Loeb predicates this investment on a bright outlook for Alibaba and the broader Chinese e-commerce market. He believes that volume will grow at a mid-teens CAGR over the next five years. The Chinese are increasing their consumption per capita, which is a tailwind. If China were ever to reach the consumption per capita of the U.S. then its total addressable market would be four times the size of the U.S. retail market. Loeb also points out that Covid-19 increased e-commerce penetration of retail.
But Loeb doesn't think Alibaba will merely enjoy that tailwind. He also thinks it will benefit to an outsized extent:
"As the e-commerce market matures, we believe Alibaba & JD will leverage scale and growing repositories of transaction data to increase monetization of their platforms through targeted advertising to improve revenue yields (revenues as a percentage of GMV) from a starting point of less than 4% today."
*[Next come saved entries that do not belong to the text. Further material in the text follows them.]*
(** * funnylog2: call tracing, class instrumentation, keyed singleton, logging facade

    A shallow embedding of [funnylog2/__init__.py].

    - [PyStr]      the text operations of Python the module relies on
                   ([str.replace], [str.strip], [str.split], [in], ...).
    - [PyVal]      the Python values that travel through a traced call,
                   their truth value and their text forms.
    - [Single]     the metaclass [Singleton]: key derivation, the weak cache,
                   a sequential semantics and an interleaving semantics
                   of [Singleton.__call__].
    - [Trace]      [is_static_method] and the closure [_trace.wrapped].
    - [Instrument] the class decorator [log] over a heap of objects.
    - [Facade]     the entry points of [logger] over an explicit call stack.
    - [Colour]     the console formatter [_ColoredFormatter].

    The modules [PyStrFacts], [TraceFacts], [SingleFacts], [InstrumentFacts]
    and [FacadeFacts] hold the properties.  Text is a [string] of bytes, the
    UTF-8 encoding of a Python [str]; line numbers refer to
    [funnylog2/__init__.py]. *)

From stdpp Require Import base strings list gmap pretty.
From Stdlib Require Import ZArith Ascii Lia.

Local Open Scope string_scope.
Local Open Scope list_scope.

(* ===================================================================== *)
(** ** Text *)
(* ===================================================================== *)

Module PyStr.

(** [s.startswith(p)] *)
Definition startswith (s p : string) : bool := String.prefix p s.

(** [sub in s] *)
Fixpoint contains (sub s : string) : bool :=
  String.prefix sub s ||
  match s with
  | EmptyString => false
  | String _ s' => contains sub s'
  end.

(** [s.find(text) > -1] *)
Definition find_gt_m1 (s text : string) : bool := contains text s.

(** [s.endswith(p)] *)
Definition endswith (s p : string) : bool :=
  String.prefix (String.rev p) (String.rev s).

(** [s.replace(old, new)] for a non-empty [old]: occurrences are taken from
    left to right and do not overlap.  [skip] counts the characters of an
    occurrence that are still to be passed over. *)
Fixpoint replace_from (old new : string) (skip : nat) (s : string) : string :=
  match s with
  | EmptyString => EmptyString
  | String c s' =>
      match skip with
      | S k => replace_from old new k s'
      | O =>
          if String.prefix old s
          then new +:+ replace_from old new (String.length old - 1) s'
          else String c (replace_from old new 0 s')
      end
  end.

(** [s.replace(old, new)]; with an empty [old] Python puts [new] before every
    character and at the end. *)
Definition replace (s old new : string) : string :=
  match old with
  | EmptyString =>
      (fix go (t : string) : string :=
         match t with
         | EmptyString => new
         | String c t' => new +:+ String c (go t')
         end) s
  | String _ _ => replace_from old new 0 s
  end.

Fixpoint lstrip_by (f : ascii -> bool) (s : string) : string :=
  match s with
  | EmptyString => EmptyString
  | String c s' => if f c then lstrip_by f s' else s
  end.

Fixpoint rstrip_by (f : ascii -> bool) (s : string) : string :=
  match s with
  | EmptyString => EmptyString
  | String c s' =>
      match rstrip_by f s' with
      | EmptyString => if f c then EmptyString else String c EmptyString
      | r => String c r
      end
  end.

Definition strip_by (f : ascii -> bool) (s : string) : string :=
  rstrip_by f (lstrip_by f s).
Another exciting avenue for Alibaba to grow beyond expectations is in its cloud business. Amazon Web Services (AWS) has famously been an incredible tailwind for Amazon. Loeb believes Alibaba has a shot to follow the Amazon playbook and become the backbone provider of China's cloud business.
"China's cloud computing industry remains nascent but is growing nearly 3x faster than its developed market counterparts through a combination of rising IT intensity, rapid cloud penetration, and a gradual moderation in software piracy. Within that market, Aliyun is increasingly dominant (with nearly 50% market share) and will generate dramatic profit growth as margins expand with scale. As one reference point, Aliyun today resembles Amazon`s AWS business five years ago; this is an encouraging comparison given that today, AWS` operating profits (and estimated enterprise value) exceed Alibaba`s business in its entirety."
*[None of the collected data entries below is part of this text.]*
(** * crossbench: function-version resolution and caching

    A shallow embedding of [cmd/functions.go]: the version cache
    ([loadCache], [saveCache], [getCachedVersion], [setCachedVersion]),
    the name mapper ([mapFunctionNameToGitHubRepo], [getPackageRegistry]),
    the release client ([fetchLatestReleaseVersion]), the resolver
    ([inferPackageFromFunctionName]) and the pipeline walk
    ([ExtractFunctionsFromComposition]).

    Go strings are byte strings: they are [string] here, one [ascii] per
    byte.  Instants and durations are [Z], in nanoseconds.  The process
    environment, the clock, the file system and the GitHub API are the
    components of a [Host] (what the program can only read) and a [State]
    (what it changes); effectful functions live in the monad [M]. *)

From Stdlib Require Import ZArith String Ascii List Bool Lia.
From stdpp Require Import gmap strings list pretty.

Local Open Scope string_scope.
Local Open Scope Z_scope.

(** ** Package [strings] *)

Module strings.

Fixpoint HasPrefix (s prefix : string) {struct prefix} : bool :=
  match prefix, s with
  | EmptyString, _ => true
  | String _ _, EmptyString => false
  | String c p, String d s' => if Ascii.eqb c d then HasPrefix s' p else false
  end.

Fixpoint drop (n : nat) (s : string) : string :=
  match n, s with
  | O, _ => s
  | S _, EmptyString => EmptyString
  | S n', String _ s' => drop n' s'
  end.

Definition TrimPrefix (s prefix : string) : string :=
  if HasPrefix s prefix then drop (String.length prefix) s else s.

Fixpoint Contains (s substr : string) : bool :=
  if HasPrefix s substr then true
  else match s with
       | EmptyString => false
       | String _ s' => Contains s' substr
       end.

(** [Split s sep] for a separator of one byte, which is how the program
    calls it ([strings.Split(functions, ",")]): the fields between the
    separators, empty fields included, so that a string with [n]
    separators has [n + 1] fields. *)
Fixpoint Split (s : string) (sep : ascii) : list string :=
  match s with
  | EmptyString => [EmptyString]
  | String c s' =>
      if Ascii.eqb c sep then EmptyString :: Split s' sep
      else match Split s' sep with
           | [] => [String c EmptyString]
           | field :: fields => String c field :: fields
           end
  end.

Definition bytes (l : list nat) : string :=
  string_of_list_ascii (List.map ascii_of_nat l).

Definition rev (s : string) : string :=
  string_of_list_ascii (List.rev (list_ascii_of_string s)).

(** The six ASCII white-space bytes of [asciiSpace]. *)
Definition asciiSpace (c : ascii) : bool :=
  match nat_of_ascii c with
  | 9%nat | 10%nat | 11%nat | 12%nat | 13%nat | 32%nat => true
  | _ => false
  end.

(** The UTF-8 encodings of the other runes of [unicode.IsSpace]:
    U+0085, U+00A0, U+1680, U+2000..U+200A, U+2028, U+2029, U+202F,
    U+205F and U+3000.  Each is the shortest encoding of its rune, so a
    string starts (ends) with a white-space rune exactly when it starts
    (ends) with an ASCII space or with one of these byte sequences. *)
Definition unicodeSpace : list string :=
  List.map bytes
    [ [194; 133]; [194; 160]; [225; 154; 128];
      [226; 128; 128]; [226; 128; 129]; [226; 128; 130]; [226; 128; 131];
      [226; 128; 132]; [226; 128; 133]; [226; 128; 134]; [226; 128; 135];
      [226; 128; 136]; [226; 128; 137]; [226; 128; 138];
      [226; 128; 168]; [226; 128; 169]; [226; 128; 175];
      [226; 129; 159]; [227; 128; 128] ]%nat.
Alibaba isn't an easy buy for a value investor, in my opinion. It sports a market cap of $670 billion and trades at 26 times free cash flow.
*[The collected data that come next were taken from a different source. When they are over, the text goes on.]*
Lemma read_metadata_station_witness :
  ∃ self' : Z3D_Metadata.t,
    Z3D_Metadata.read_metadata (λ _ _, None) Z3D_Metadata.init None
      [" metadata record" +:+ String newline ""
         +:+ "RX.XYZ0=10:20:30|GDP.OPERATOR=me|" +:+ Py.zeros 462;
       Py.zeros 512]
    = Ok self'
    ∧ Z3D_Metadata.attrs self' !! "station" = Some "None10".
Proof.
  eexists. split; [vm_compute; reflexivity|].
  match goal with
  | |- Z3D_Metadata.attrs ?s !! _ = _ =>
      destruct (read_metadata_station (λ _ _, None) Z3D_Metadata.init s None
                  [" metadata record" +:+ String newline ""
                     +:+ "RX.XYZ0=10:20:30|GDP.OPERATOR=me|" +:+ Py.zeros 462;
                   Py.zeros 512]) as (rx & Hrx & Hstation)
  end.
  - vm_compute. reflexivity.
  - reflexivity.
Defined.

(** ** Late short blocks and small files *)

Lemma list_max_ge (xs : list nat) (p : nat) :
  p ∈ xs → (p ≤ list_max xs)%nat.
Proof.
  unfold list_max. induction xs as [|x xs IH]; intros Hp;
    [by apply elem_of_nil in Hp|].
  apply elem_of_cons in Hp as [->|Hp]; simpl; [lia|].
  specialize (IH Hp). lia.
Qed.

(** X27.  One short block late in the recording switches the trimming
    off.  When some block with index 5 or more, counted after the first
    stamp, has not the declared length, [validate_time_blocks] returns
    and changes nothing: every stamp and every sample stays, however
    short the first blocks are and whether or not the object has
    [time_series], because the check looks at the largest failing index
    only. *)
Theorem late_short_block_disables_trim (self : Zen3D.t) (i : nat) (bl : Z) :
  (block_len <$> drop 1 (gps_stamps self)) !! i = Some bl →
  (5 ≤ i)%nat →
  bl ≠ ad_rate self →
  validate_time_blocks self = Ok self.
Proof.
  intros Hbl Hi Hlen.
  assert (Hmax : (5 ≤ list_max (bad_blocks_of self))%nat).
  { etrans; [exact Hi|]. apply list_max_ge.
    unfold bad_blocks_of, np_where.
    apply where_from_lookup. split; [lia|].
    exists bl. split.
    - by rewrite Nat.sub_0_r.
    - by destruct (Z.eqb_spec bl (ad_rate self)). }
  unfold validate_time_blocks.
  destruct (0 <? _)%nat; [|done].
  by destruct (Nat.ltb_spec (list_max (bad_blocks_of self)) 5); [lia|].
Qed.

Lemma late_short_block_disables_trim_witness :
  validate_time_blocks
    {| ad_rate := 2;
       gps_stamps := (λ bl, unpack_stamp [] bl) <$> [0; 1; 2; 2; 2; 2; 1];
       ts := [21; 22; 23; 24; 25; 26; 27; 28; 29; 30; 31];
       time_series := Some [21; 22; 23; 24; 25; 26; 27; 28; 29; 30; 31] |}
  = Ok {| ad_rate := 2;
          gps_stamps := (λ bl, unpack_stamp [] bl) <$> [0; 1; 2; 2; 2; 2; 1];
          ts := [21; 22; 23; 24; 25; 26; 27; 28; 29; 30; 31];
          time_series := Some [21; 22; 23; 24; 25; 26; 27; 28; 29; 30; 31] |}.
Proof.
  apply (late_short_block_disables_trim _ 5 1).
  - reflexivity.
  - lia.
  - discriminate.
Defined.

Lemma read_blocks_done (fuel : nat) (limit : Z) (rest : list Z) (odd : nat)
    (data : list Z) (data_count : nat) :
  Z.of_nat (length data) ≤ Z.of_nat data_count + limit →
  read_blocks fuel limit rest odd data data_count = Done (Ok data).
Proof.
  intros Hstop.
  destruct fuel; simpl;
    by destruct (Z.ltb_spec (Z.of_nat data_count + limit)
                   (Z.of_nat (length data))); [lia|].
Qed.

(** X28.  The read loop on a small file.  For a file that goes on after
    its metadata in whole words and holds at most one block of
    [_block_len] bytes there: when it holds more than [m_tell/4] words
    the loop takes every one of them in a single read and the buffer is
    the words of the file; when it holds no more than [m_tell/4] the loop
    does not run at all and the buffer stays the zeros of [np.zeros]. *)
Theorem small_file_read (src : source) :
  regular src → odd_bytes src = 0%nat →
  (length (words src) ≤ block_words)%nat →
  read_data src
  = Done (Ok (if m_tell src / 4 <? Z.of_nat (length (words src))
              then words src
              else replicate (length (words src)) 0)).
Proof.
  intros Hreg Hodd Hone.
  destruct (regular_size src Hreg) as [Hsize Hlimit].
  unfold read_data. rewrite Hsize, Hodd, Nat2Z.id.
  destruct (Z.ltb_spec (Z.of_nat (length (words src))) 0); [lia|].
  destruct (Z.ltb_spec (m_tell src / 4) (Z.of_nat (length (words src))))
    as [Hmore|Hless].
  - rewrite (read_blocks_step _ _ [] (words src)) by (done || by right).
    rewrite drop_ge, take_ge by lia. cbn [app length replicate].
    by rewrite app_nil_r, read_blocks_done by lia.
  - apply read_blocks_done. rewrite length_replicate. lia.
Qed.

Lemma small_file_read_witness :
  read_data {| file_size := 1536 + 4 * 403; count := 1; m_tell := 1536;
               words := [1; 2; 3] ++ replicate 400 9; odd_bytes := 0 |}
  = Done (Ok ([1; 2; 3] ++ replicate 400 9))
  ∧ read_data {| file_size := 1536 + 4 * 384; count := 1; m_tell := 1536;
                 words := replicate 384 9; odd_bytes := 0 |}
    = Done (Ok (replicate 384 0)).
Proof.
  split.
  - rewrite (small_file_read
               {| file_size := 1536 + 4 * 403; count := 1; m_tell := 1536;
                  words := [1; 2; 3] ++ replicate 400 9; odd_bytes := 0 |}).
    + vm_compute. reflexivity.
    + repeat split; vm_compute; try reflexivity; try discriminate. lia.
    + reflexivity.
    + vm_compute. lia.
  - rewrite (small_file_read
               {| file_size := 1536 + 4 * 384; count := 1; m_tell := 1536;
                  words := replicate 384 9; odd_bytes := 0 |}).
    + vm_compute. reflexivity.
    + repeat split; vm_compute; try reflexivity; try discriminate. lia.
    + reflexivity.
    + vm_compute. lia.
Defined.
Disney is the subject of quite a bit of investor anguish as of late. Loeb points out there's been a slew of Wall Street sell-side analyst downgrades. Concerns about the theme parks, ESPN and lack of theatre going attract a lot of attention. Loeb believes what's getting lost is that the pandemic means Disney can more easily try and catch up to Netflix (NFLX) with its streaming platforms. In his mind, it is this business that is the pre-eminent Disney property and most important to its future success. Netflix's market cap, which is only a hair away from Disney's, certainly suggests so.
"Streaming is Disney`s biggest market opportunity ever with potentially $500 billion of revenue spread across over a growing market of 750 million current broadband homes globally ex?China, dwarfing the size of Disney`s current addressable markets (roughly $100 billion between global box offices and theme parks)."
Disney already managed to capture 60 million subscribers globally, a feat that took Netflix seven years. Loeb is further emboldened because the new CEO Bob Chapek identified Disney's direct-to-consumer business as a "top priority." Loeb sees evidence for this focus in the premiere of Mulan through the Disney+ platform.
Loeb only started investing in Amazon in March, having missed the entire run up to that point. Amazon actually didn't sell off much in March. It was roughly flat at that point. Loeb reasoned it was a buying opportunity given the increase in e-commerce, and he figured that increase would be sticky. A temporary boost in revenues often doesn't move the needle in terms of valuation. He believes it isn't just the e-commerce part that's getting a boost but AWS as well:
"The COVID-19 pandemic is also helping to accelerate the adoption of Amazon`s cloud computing services because they are a critical enabler of remote work, a trend that will similarly outlast the virus."